> [THE TASK]: From the entries below, report how many lines contain the string "repeat". Only the number is wanted.

> [DATA FOR THE TASK]:
>>>>

(* ===== verification/ViewSpec.v ===== *)
(** * Views: the cycle check of CREATE VIEW (crates/engine/src/conn.rs, sql.rs)

    The depth-first walk of [view_would_cycle] refuses a view that would make the views refer to each
    other in a cycle, so that queries keep ending; for a view whose WITH clause hides names it does
    not, and such a view recurses without end. *)

From S2P Require Import Prelude Text StorageTypes Numbers Float Chars EngineTypes Values Json Session Funcs Like Ast Expr.
From S2P Require Import Rls SortBy Wal MvccStore Select SelectSpec Joins JoinsSpec Relational RelationalSpec.
From S2P Require Import Dml Recovery GroupCommit Conn ExprSpec.

(** Lower-case names identify views. *)
Lemma view_key {VI} (s : Store VI SelectStmt) n : view s n = views s !! key n.
Proof. done. Qed.

Lemma key_idem n : key (key n) = key n.
Proof. apply to_ascii_lowercase_idem. Qed.

Lemma key_eq_ignore a b : eq_ignore_ascii_case a b = true ↔ key a = key b.
Proof. apply eq_ignore_ascii_case_true. Qed.

(** No name a query refers to is hidden by its WITH clause. *)
Definition hides_nothing (q : SelectStmt) : Prop :=
  Forall (λ n, n ∈ referenced_relations q) (collect_select_refs q []).

Section Walk.
Context {VI : Type} (s : Store VI SelectStmt) (new_name : string).
Abbreviation refs := referenced_relations.
Abbreviation walk := (view_walk referenced_relations).

(** A set of names with the views they stand for leads to names of the set only. *)
Definition closed (S : gset string) : Prop :=
  ∀ n q, n ∈ S → views s !! n = Some q → Forall (λ r, key r ∈ S) (refs q).

(** What the views not seen yet can still push. *)
Definition unseen (seen : gset string) (kq : string * SelectStmt) : nat :=
  if bool_decide (kq.1 ∈ seen) then 0%nat else length (refs kq.2).
Definition pushes (seen : gset string) : nat := sum_list_with (unseen seen) (map_to_list (views s)).

Lemma pushes_see k q seen : views s !! k = Some q → k ∉ seen →
  pushes seen = (length (refs q) + pushes ({[k]} ∪ seen))%nat.
Proof.
  intros Hq Hk. unfold pushes. rewrite <- (insert_delete_id _ _ _ Hq), map_to_list_insert by apply lookup_delete_eq.
  cbn. unfold unseen at 1 3. cbn. rewrite bool_decide_false, bool_decide_true by set_solver.
  assert (∀ x, x ∈ map_to_list (delete k (views s)) → unseen seen x = unseen ({[k]} ∪ seen) x) as Hx.
  { intros [k' q'] H%elem_of_map_to_list. unfold unseen. cbn.
    assert (k' ≠ k) by (intros ->; by rewrite lookup_delete_eq in H).
    by rewrite (bool_decide_ext (k' ∈ {[k]} ∪ seen) (k' ∈ seen)) by set_solver. }
  cbn. f_equal. induction (map_to_list (delete k (views s))) as [|x l IH]; [done|]. cbn.
  rewrite (Hx x) by (by left). f_equal. apply IH. intros y Hy. apply Hx. by right.
Qed.

Lemma walk_closes fuel stack seen :
  walk fuel s new_name stack seen = false →
  (length stack + pushes seen < fuel)%nat → key new_name ∉ seen →
  (∀ n q, n ∈ seen → views s !! n = Some q → Forall (λ r, key r ∈ seen ∨ r ∈ stack) (refs q)) →
  ∃ S, closed S ∧ key new_name ∉ S ∧ seen ⊆ S ∧ Forall (λ r, key r ∈ S) stack.
Proof.
  revert stack seen. induction fuel as [|fuel IH]; intros stack seen Hw Hf Hn Hc; [lia|].
  destruct stack as [|n stack].
  { exists seen. split_and!; [|done..|constructor]. intros m q Hm Hq. eapply Forall_impl; [by apply (Hc m q)|].
    intros r [?|[]%not_elem_of_nil]; done. }
  cbn [view_walk] in Hw. destruct (eq_ignore_ascii_case n new_name) eqn:En; [done|].
  assert (key n ≠ key new_name) as Hne by (rewrite <- key_eq_ignore, En; done).
  assert (∀ (stack' : list string) (seen' : gset string), seen ⊆ seen' → key n ∈ seen' → (∀ r, r ∈ stack → r ∈ stack') →
    (∀ q, key n ∉ seen → views s !! key n = Some q → Forall (λ r, r ∈ stack') (refs q)) →
    (∀ m, m ∈ seen' → m ∈ seen ∨ m = key n) →
    ∀ m q, m ∈ seen' → views s !! m = Some q → Forall (λ r, key r ∈ seen' ∨ r ∈ stack') (refs q)) as Hstep.
  { intros stack' seen' Hsub Hin Hst Hnew Honly m q Hm Hq. destruct (decide (m ∈ seen)) as [Hms|Hms].
    - eapply Forall_impl; [by apply (Hc m q)|]. intros r [Hr|Hr]; [left; set_solver|].
      apply elem_of_cons in Hr as [->|Hr]; [by left|right; auto].
    - destruct (Honly m Hm) as [?| ->]; [done|]. eapply Forall_impl; [by apply Hnew|]. intros r Hr. by right. }
  case_bool_decide as Hseen; fold (key n) in *.
  - destruct (IH stack seen Hw) as (S & ? & ? & ? & ?); [cbn in Hf; lia|done| |].
    { apply Hstep; try done. intros m Hm. by left. }
    exists S. split_and!; try done. constructor; [set_solver|done].
  - rewrite view_key in Hw. destruct (views s !! key n) as [q|] eqn:Eq.
    + rewrite (pushes_see (key n) q seen Eq Hseen) in Hf. cbn in Hf.
      destruct (IH _ _ Hw) as (S & Hcl & ? & Hss & Hst).
      * rewrite length_app, length_rev. lia.
      * set_solver.
      * apply Hstep; [set_solver..| |]; [|set_solver].
        intros q' _ [= <-]. apply Forall_forall. intros r Hr. apply elem_of_app. left.
        by rewrite list_elem_of_In, <- in_rev, <- list_elem_of_In.
      * apply Forall_app in Hst as [_ Hst]. exists S. split_and!; try done; [set_solver|]. constructor; [set_solver|done].
    + assert (pushes ({[key n]} ∪ seen) ≤ pushes seen)%nat as Hp.
      { unfold pushes. clear. induction (map_to_list (views s)) as [|x l IH]; [done|]. cbn.
        assert (unseen ({[key n]} ∪ seen) x ≤ unseen seen x)%nat; [|lia]. unfold unseen.
        repeat case_bool_decide; try lia. set_solver. }
      destruct (IH _ _ Hw) as (S & Hcl & ? & Hss & Hst); [cbn in Hf; lia|set_solver| |].
      { apply Hstep; [set_solver..| |]; [done|set_solver]. }
      exists S. split_and!; try done; [set_solver|]. constructor; [set_solver|done].
Qed.

End Walk.

(** The views are ranked by name, and their WITH clauses hide nothing. *)
Definition views_ok {VI} (s : Store VI SelectStmt) : Prop :=
  (∃ rank, acyclic (view s) (λ n, rank (key n))) ∧
  ∀ name q, view s name = Some q → hides_nothing q.

Lemma cycle_check_sound {VI} (s : Store VI SelectStmt) name q :
  views_ok s → hides_nothing q → view_would_cycle referenced_relations s name q = false →
  views_ok (insert_view name q s).
Proof.
  intros [[rank Hrank] Hplain] Hq Hw. destruct (walk_closes s name _ _ _ Hw) as (cl & Hcl & Hn & _ & Hst).
  { unfold view_fuel, pushes. rewrite length_rev.
    assert (sum_list_with (unseen ∅) (map_to_list (views s))
      = sum_list (length ∘ referenced_relations <$> (map_to_list (views s)).*2)) as ->; [|lia].
    induction (map_to_list (views s)) as [|x l IH]; [done|]. cbn. rewrite IH. unfold unseen.
    by rewrite bool_decide_false by set_solver. }
  { set_solver. }
  { set_solver. }
  assert (∀ n q', view (insert_view name q s) n = Some q' → (key n = key name ∧ q' = q) ∨ (key n ≠ key name ∧ view s n = Some q')) as Hview.
  { intros n q'. unfold view, insert_view. cbn. destruct (decide (key n = key name)) as [->|Hne].
    - rewrite lookup_insert_eq. intros [= <-]. by left.
    - rewrite lookup_insert_ne by done. by right. }
  split; [|intros n q' [[_ ->]|[_ ?]]%Hview; [done|by eapply Hplain]].
  set (M := S (sum_list_with (λ kq, rank kq.1) (map_to_list (views s)))).
  assert (∀ r q', view s r = Some q' → rank (key r) < M)%nat as HM.
  { intros r q' Hr. apply le_n_S. apply (sum_list_with_in (key r, q') (λ kq, rank kq.1)). by apply elem_of_map_to_list. }
  exists (λ k, if bool_decide (k ∈ cl) then rank k else if bool_decide (k = key name) then M else (M + 1 + rank k)%nat).
  intros n q' Hn'. apply Hview in Hn' as [[-> ->]|[Hne Hv]].
  - eapply Forall_impl; [exact Hq|]. intros r Hr [q'' Hr'].
    assert (key r ∈ cl) as HrS.
    { rewrite Forall_forall in Hst. apply Hst. by rewrite list_elem_of_In, <- in_rev, <- list_elem_of_In. }
    apply Hview in Hr' as [[Ek _]|[_ Hr']]; [by rewrite Ek in HrS|].
    rewrite (bool_decide_true (key r ∈ cl)), (bool_decide_false (key name ∈ cl)), (bool_decide_true (key name = key name)) by done.
    by eapply HM.
  - pose proof (Hrank n q' Hv) as Hr0. pose proof (Hplain n q' Hv) as Hp. unfold hides_nothing in Hp. rewrite Forall_forall in Hr0, Hp.
    apply Forall_forall. intros r Hr [q'' Hr'].
    destruct (decide (key n ∈ cl)) as [HnS|HnS].
    + pose proof (Hcl (key n) q' HnS Hv) as Hc. rewrite Forall_forall in Hc. specialize (Hc r (Hp r Hr)).
      rewrite !bool_decide_true by done. apply Hr0; [done|].
      apply Hview in Hr' as [[Ek _]|[_ Hr']]; [by rewrite Ek in Hc|by eexists].
    + rewrite (bool_decide_false (key n ∈ cl)), (bool_decide_false (key n = key name)) by done.
      apply Hview in Hr' as [[Ek _]|[Hrn Hr']].
      * rewrite Ek, (bool_decide_false (key name ∈ cl)), bool_decide_true by done. lia.
      * pose proof (HM r q'' Hr'). case_bool_decide; [lia|]. rewrite bool_decide_false by done.
        specialize (Hr0 r Hr). cbn in Hr0. assert (rank (key r) < rank (key n))%nat by (apply Hr0; by eexists). lia.
Qed.

Section CreateView.
Context {VI : Type} {B : Type} `{!EngineStorage B}.

Lemma log_ddl_views op f (d d' : Database VI SelectStmt B) r :
  log_ddl op f d = (d', r) →
  views (db_store d') = views (db_store d) ∨ views (db_store d') = views (f (db_store d)).
Proof. unfold log_ddl. destruct (es_append _ _) as [b []]; intros [= <- _]; [by right|by left]. Qed.

Lemma views_ok_views (s s' : Store VI SelectStmt) : views s' = views s → views_ok s → views_ok s'.
Proof. intros E. unfold views_ok, view. by rewrite E. Qed.

(** CREATE VIEW keeps queries ending: where the views refer to each other without a cycle and no WITH
    clause hides a name, CREATE VIEW with a query that hides none leaves views without a cycle, whether it
    succeeds, replaces a view, is refused or fails. *)
Theorem create_view_keeps_acyclic name q sql orr ine (d d' : Database VI SelectStmt B) r :
  views_ok (db_store d) → hides_nothing q →
  do_create_view referenced_relations name q sql orr ine d = (d', r) → views_ok (db_store d').
Proof.
  intros Hok Hq. unfold do_create_view. destruct (has_table _ _); [by intros [= <- _]|].
  destruct (has_view _ _ && _); [by intros [= <- _]|].
  destruct (view_would_cycle _ _ _ _) eqn:Ew; [by intros [= <- _]|].
  intros [E|E]%log_ddl_views; eapply views_ok_views; try exact E; [done|]. by apply cycle_check_sound.
Qed.

End CreateView.
(* ===== verification/Introspect.v ===== *)
(** * Answers of the server itself (crates/server/src/introspect.rs, capability.rs, reflect.rs)

    Statements that never reach the engine: the classifier of connect-time queries with its canned
    answers, the refusal of other system-catalog queries, and the catalog reflected as the rows a
    schema cache decodes.  The process id and the counters of the engine are arguments. *)

From S2P Require Import Prelude Text StorageTypes Numbers Float Chars EngineTypes Values Wal MvccStore Dml Conn Engine Wire.

(** The double quote. *)
Definition dquote : string := String (of_code 34) EmptyString.

(** [s.trim_start_matches(c)]. *)
Fixpoint trim_start_matches (c : Ascii.ascii) (s : string) : string :=
  match s with
  | EmptyString => EmptyString
  | String a r => if Ascii.eqb a c then trim_start_matches c r else s
  end.

(** [s.find(pat)]: the bytes before the first occurrence. *)
Fixpoint find_str (pat s : string) : option nat :=
  if starts_with pat s then Some 0%nat
  else match s with EmptyString => None | String _ s => S <$> find_str pat s end.

(** [&s[..n]] and [&s[n..]], at the bounds of characters. *)
Definition str_take (n : nat) (s : string) : string := String.substring 0 n s.
Definition str_drop (n : nat) (s : string) : string := String.substring n (String.length s - n) s.

(** [char::is_whitespace]. *)
Definition char_whitespace (c : Z) : bool := existsb (String.eqb (of_char c)) whitespace.

(** [s.matches(pat).count()], for a pattern that is not empty. *)
Fixpoint count_matches (fuel : nat) (pat s : string) : Z :=
  match fuel with
  | O => 0
  | S fuel => match split_once pat s with Some (_, r) => 1 + count_matches fuel pat r | None => 0 end
  end.

(** [text[..]] of a list of strings. *)
Definition text_rows (l : list string) : list Value := TextV <$> l.

(** ** Canned answers *)

Module Introspect.

Definition SERVER_VERSION : string := "15.0".
Definition SERVER_VERSION_NUM : string := "150000".

Inductive CatalogKind := KColumns | KRelationships.
Inductive ReflectKind := RTables | RRelationships.

Inductive Canned :=
| Rows (columns : list string) (oids : list Z) (rows : list (list Value)) (tag : string)
| Tag (tag : string)
| Reflect (kind : ReflectKind)
| Stats
| Catalog (kind : CatalogKind)
| Pass.

(** [engine::EngineStats]. *)
Record EngineStats := mkEngineStats {
  es_commits : Z;
  es_durable_appends : Z;
  es_committed_lsn : Z;
  es_write_acquires : Z;
  es_write_handoffs : Z;
  es_write_wait_us_total : Z;
  es_storage : StorageStats
}.

Definition is_one_of (s : string) (l : list string) : bool := existsb (String.eqb s) l.
Lemma reads_body m : frontend_ok m → reads (read_body (frontend_tag m)) (frontend_body m) m.
Proof.
  intros [Hlen Hm]. destruct m; cbn [frontend_tag frontend_body]; cbn [frontend_body] in Hlen;
    try (unfold read_body; repeat (rewrite bool_decide_false by done || rewrite bool_decide_true by done)).
  - by apply reads_map, reads_cstr.
  - destruct Hm as (H1 & H2 & H3 & H4). eapply reads_bind; [by apply reads_cstr|].
    eapply reads_bind; [by apply reads_cstr|]. by apply reads_map, reads_i32_list.
  - destruct Hm as (H1 & H2 & H3 & H4 & H5 & H6 & H7). eapply reads_bind; [by apply reads_cstr|].
    eapply reads_bind; [by apply reads_cstr|]. eapply reads_bind; [by apply reads_i16_list|].
    eapply reads_bind; [|by apply reads_map, reads_i16_list]. apply reads_many; [done|].
    apply Forall_forall. intros [b|] Hin; apply reads_param; [|done].
    pose proof (cell_bound b params Hin). rewrite !zlen_app in Hlen.
    pose proof (zlen_nonneg (push_cstr portal)). pose proof (zlen_nonneg (push_cstr stmt)).
    pose proof (zlen_nonneg (i16_list param_formats)). pose proof (zlen_nonneg (i16_list result_formats)).
    pose proof (zlen_nonneg (i16_be (zlen params))). lia.
  - eapply reads_bind; [apply reads_u8|]. by apply reads_map, reads_cstr.
  - destruct Hm. eapply reads_bind; [by apply reads_cstr|]. by apply reads_map, reads_i32.
  - apply reads_ret.
  - apply reads_ret.
  - eapply reads_bind; [apply reads_u8|]. by apply reads_map, reads_cstr.
  - apply reads_ret.
  - unfold read_body. repeat (rewrite bool_decide_false by (apply known_tag; [done|]; set_solver)). apply reads_ret.
Qed.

<<<<

> [OUTPUT FOR THIS TASK]: 3